Migrationsdebatte nach Solingen: Klartext statt Scheinlösungen
Nach dem Attentat von Solingen setzen sich Populismus und entmenschlichende Sprache über Migrant*innen durch. Das hilft aber nicht gegen Islamismus.
![Frank-Walter Steinmeier und seine Frau legen einen Kranz mit Schleife nieder Frank-Walter Steinmeier und seine Frau legen einen Kranz mit Schleife nieder](https://taz.de/picture/7234111/14/36317198-1.jpeg)
I n der aktuellen Migrationsdebatte dominieren populistische Phrasen und rechtes Framing – nicht nur von der AfD. Das ist gefährlich, denn es verstellt den Blick auf die tatsächlichen Probleme und führt am Ende zu populistischer Symbolpolitik.

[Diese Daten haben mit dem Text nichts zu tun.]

(** ** The reference parser and the guard

    A frame the guard skips is never one the reference parser would have
    accepted: the text after the marker's prefix begins with [[D], and a
    text of white space only holds no value.  With this parser the events
    of a text are therefore the frames that parse and validate. *)

Lemma trimStart_snoc (s : jsstring) (c : N) :
  isWhiteSpace c = false -> trimStart (s ++ [c]) <> [].
Proof.
  intros Hc. induction s as [|d s IH]; simpl.
  - rewrite Hc. discriminate.
  - destruct (isWhiteSpace d); [exact IH | discriminate].
Qed.

Lemma trimStart_nil (s : jsstring) :
  trimStart s = [] -> forallb isWhiteSpace s = true.
Proof.
  induction s as [|c s IH]; [reflexivity|]. simpl.
  destruct (isWhiteSpace c); [exact IH | discriminate].
Qed.

Lemma trim_nil (s : jsstring) : trim s = [] -> forallb isWhiteSpace s = true.
Proof.
  unfold trim, trimEnd. intros H. apply trimStart_nil.
  destruct (trimStart s) as [|c s'] eqn:Hs; [reflexivity|].
  exfalso.
  assert (isWhiteSpace c = false) as Hc.
  { destruct s as [|d s]; [discriminate Hs|]. simpl in Hs.
    destruct (isWhiteSpace d) eqn:Hd.
    - clear H. revert c s' Hs. induction s as [|e s IH]; intros c s' Hs;
        [discriminate Hs|].
      simpl in Hs. destruct (isWhiteSpace e) eqn:He; [eauto|].
      injection Hs as <- _. exact He.
    - injection Hs as <- _. exact Hd. }
  apply (f_equal (@rev N)) in H. rewrite rev_involutive in H. simpl in H.
  apply (trimStart_snoc (rev s') c Hc). exact H.
Qed.

Lemma skip_ws_white (s : jsstring) :
  forallb isWhiteSpace s = true -> forallb isWhiteSpace (skip_ws s) = true.
Proof.
  induction s as [|c s IH]; [reflexivity|]. simpl. intros H.
  destruct (isJsonSpace c).
  - apply andb_true_iff in H as [_ H]. exact (IH H).
  - exact H.
Qed.

Lemma skip_ws_head (s : jsstring) (c : N) (r : jsstring) :
  skip_ws s = c :: r -> isJsonSpace c = false.
Proof.
  induction s as [|d s IH]; [discriminate|]. simpl.
  destruct (isJsonSpace d) eqn:Hd; [exact IH|].
  intros [= <- _]. exact Hd.
Qed.
Lemma stage_order (k : nat) :
  let l := firstn k (body_events pages output_dir filename sane_device sane_resolution
                       sane_contrast sane_brightness sane_mode no_ocr d) in
  (invocations tool l = []
   \/ invocations "scanimage" l
      = map (scan_run sane_device sane_resolution sane_contrast sane_brightness
                      sane_mode d) (range pages))
  /\ (invocations "gs" l = [] \/ invocations tool l = conversions).
Proof.
  intros l. subst l. rewrite body_by_stage. split.
  - destruct (firstn_app_cases k scans
                (conversions ++ assemble_events pages d
                 ++ [publish_event pages output_dir filename d])) as [-> | (j & ->)].
    + left. apply filter_firstn_nil, no_tool_in_scans.
    + right. unfold invocations. rewrite filter_app.
      change (filter (invokes "scanimage") ?l) with (invocations "scanimage" l).
      unfold invocations at 2. rewrite (filter_firstn_nil _ j _ no_scan_after_capture).
      unfold scans. rewrite invocations_scan. cbn. apply app_nil_r.
  - rewrite (app_assoc scans conversions).
    destruct (firstn_app_cases k (scans ++ conversions)
                (assemble_events pages d
                 ++ [publish_event pages output_dir filename d])) as [-> | (j & ->)].
    + left. apply filter_firstn_nil, no_merge_before_assembly.
    + right. unfold invocations. rewrite filter_app.
      change (filter (invokes tool) ?l) with (invocations tool l).
      unfold invocations at 2. rewrite (filter_firstn_nil _ j _ no_tool_after_conversion).
      rewrite tool_in_stages. apply app_nil_r.
Qed.

End StageOrder.
(** The tasks that [client.map] submits for the paths and the positions
    [idx], as the loader builds them. *)
Definition submitted {elem} (cast : Dtype -> elem -> elem)
    (paths : list string) (cls : @ReaderClass elem) (idx : list Z)
    : list (M LoadResult) :=
  client_map (_load_image cast) paths
    ((fun i => cls) <$> idx) ((fun i => i) <$> idx)
    ((fun compute => VInt compute) <$> idx).

(** Every array a reader of a recognised format hands out holds as many
    elements as its shape says. *)
Definition readers_well_formed {elem}
    (determine_reader : string -> Result (@ReaderClass elem)) : Prop :=
  forall p0 cls path chunk_by_dims reader a,
    determine_reader p0 = Ok cls ->
    construct cls path chunk_by_dims = Ok reader ->
    dask_data reader = Ok a ->
    well_formed a.

(** The metadata dict of a first result. *)
Definition meta_of {elem} (r0 : @LoadResult elem) : gmap string PyVal :=
  <["name" := from_option VStrList VNone (channel_names r0)]>
  (<["channel_axis" :=
       from_option VInt VNone
         (match channel_axis r0 with Some k => Some (k + 1) | None => None end)]>
  (<["is_pyramid" := VBool false]>
  (<["visible" := VBool false]> ∅))).

(** The events that record the construction of a reader. *)
Definition is_new_reader (ev : Event) : Prop :=
  match ev with
  | EvNewReader _ _ _ => True
  | _ => False
  end.

(** The message the loader prints. *)
Definition load_message (compute : bool) : string :=
  "Reader will load image in-memory: " +:+ py_str_bool compute.
(** A sorted list whose elements of one kind all come first. *)
Lemma sorted_split {A} (R : relation A) (P : A → bool) l :
  StronglySorted R l →
  (∀ x y, x ∈ l → y ∈ l → R x y → P y = true → P x = true) →
  l = filter (λ x, P x = true) l ++ filter (λ x, P x = false) l.
Proof.
  induction 1 as [|x l Hs IH Hx]; intros HP; [done|].
  destruct (P x) eqn:Hpx.
  - rewrite filter_cons_True, filter_cons_False by congruence. simpl. f_equal. apply IH.
    intros y z ??. apply HP; by right.
  - rewrite filter_cons_False, filter_cons_True by congruence. rewrite Forall_forall in Hx.
    assert (filter (λ y, P y = true) l = []) as Hnil.
    { apply elem_of_nil_inv. intros y [Hy Hl]%list_elem_of_filter.
      rewrite (HP x y) in Hpx; [done|left|by right|by apply Hx|done]. }
    rewrite Hnil in *. simpl in *. f_equal. apply IH.
    intros y z ??. apply HP; by right.
Qed.

Lemma NoDup_fst_filter {A B} (P : A * B → Prop) `{∀ x, Decision (P x)} (l : list (A * B)) :
  NoDup l.*1 → NoDup (filter P l).*1.
Proof.
  induction l as [|x l IH]; [done|]. rewrite fmap_cons, NoDup_cons. intros [Hx Hl].
  rewrite filter_cons. case_decide; [|auto]. rewrite fmap_cons, NoDup_cons.
  split; [|auto]. intros (y&Hxy&[_ Hy]%list_elem_of_filter)%list_elem_of_fmap.
  apply Hx. rewrite Hxy. by apply list_elem_of_fmap_2.
Qed.

Lemma StronglySorted_filter {A} (R : relation A) (P : A → Prop) `{∀ x, Decision (P x)} l :
  StronglySorted R l → StronglySorted R (filter P l).
Proof.
  induction 1 as [|x l Hs IH Hx]; [constructor|]. rewrite filter_cons.
  case_decide; [|done]. constructor; [done|].
  rewrite Forall_forall in Hx. apply Forall_forall.
  intros y [_ Hy]%list_elem_of_filter. by apply Hx.
Qed.

Lemma sorted_last_le {A} (l : list (Z * A)) x y :
  StronglySorted (key_le Z.le) l → last l = Some x → y ∈ l → (y.1 ≤ x.1)%Z.
Proof.
  intros Hs Hx Hy. apply last_Some in Hx as [l' ->].
  apply elem_of_app in Hy as [Hy|Hy%list_elem_of_singleton]; [|by subst].
  induction l' as [|z l' IH]; [by apply elem_of_nil in Hy|].
  simpl in Hs. inversion_clear Hs as [|? ? Hs' Hz]. apply elem_of_cons in Hy as [->|Hy]; [|auto].
  rewrite Forall_forall in Hz. apply (Hz x). apply elem_of_app. right. by apply list_elem_of_singleton.
Qed.

(** Filling a map from a list with distinct keys. *)
Lemma foldl_insert {K A} `{Countable K} (l : list (K * A)) (m : gmap K A) :
  NoDup l.*1 → foldl (λ m p, <[p.1:=p.2]> m) m l = list_to_map l ∪ m.
Proof.
  revert m. induction l as [|[k v] l IH]; intros m Hnd; simpl in *.
  { by rewrite (left_id_L ∅ (∪)). }
  apply NoDup_cons in Hnd as [Hk Hnd]. rewrite IH by done.
  rewrite <-insert_union_l, insert_union_r; [done|]. by apply not_elem_of_list_to_map_1.
Qed.

Lemma map_to_list_disj_union {K A} `{Countable K} (m1 m2 : gmap K A) :
  m1 ##ₘ m2 → map_to_list (m1 ∪ m2) ≡ₚ map_to_list m1 ++ map_to_list m2.
Proof.
  intros Hd. apply NoDup_Permutation.
  - apply NoDup_map_to_list.
  - apply NoDup_app. split_and!; [apply NoDup_map_to_list| |apply NoDup_map_to_list].
    intros [k v] H1%elem_of_map_to_list H2%elem_of_map_to_list. by eapply map_disjoint_spec.
  - intros [k v]. rewrite elem_of_app, !elem_of_map_to_list. by apply lookup_union_Some.
Qed.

Friedrich Merz beschwört die „nationale Notlage“, die Union fordert eine „Asylwende“ und der bürokratisch anmutende Begriff „irreguläre Migration“ hat sich etabliert als Synonym für „zu viel Zuwanderung“.
Das wirkt: Bundespräsident Steinmeier führt bei einer Gedenkveranstaltung zum Messerangriff in Solingen zunächst aus, man dürfe sich jetzt nicht gegeneinander aufhetzen lassen, um dann doch die Forderung nach mehr Begrenzung von Migration zu äußern. Der Generalverdacht gegenüber Flüchtenden scheint in der deutschen Asyldebatte längst Common Sense zu sein.
Nebenbei rückt in den Hintergrund, was wirklich wichtig wäre: Extremismusprävention, Arbeitsmarktintegration und Unterstützung der aufnehmenden Kommunen. Populistische Phrasen rechts liegenzulassen, bedeutet nicht, die Probleme in der Migrationspolitik zu ignorieren. Im Gegenteil: Nur wenn benannt wird, worum es tatsächlich geht, kann es gelingen, zielsicher politische Maßnahmen zu finden.
Stattdessen überbieten sich Politiker*innen mit populistischen Forderungen – mit Erfolg, wie das Beispiel der Bezahlkarte zeigt. Migrationsexpert*innen und Hilfsorganisationen hatten monatelang darauf hingewiesen, dass es keine Belege gibt für das Problem, das die Karten lösen sollen: Geldtransfers in Herkunftsländer. Trotzdem hat sich die Symbolpolitik durchgesetzt.
Wir brauchen dringend wieder eine sachliche Debatte, denn die letzten zehn Jahre haben gezeigt: Der AfD nach dem Mund zu reden, gewinnt keine Wähler*innen zurück – und die Probleme in der Migrationspolitik löst es auch nicht.
Auch Medien tragen dabei Verantwortung. Sie sollten das, was gerade passiert, als das benennen, was es ist: eine massive Diskursverschiebung, die Geflüchtete unter einen Generalverdacht stellt, und: ein Angriff auf das Recht auf Asyl.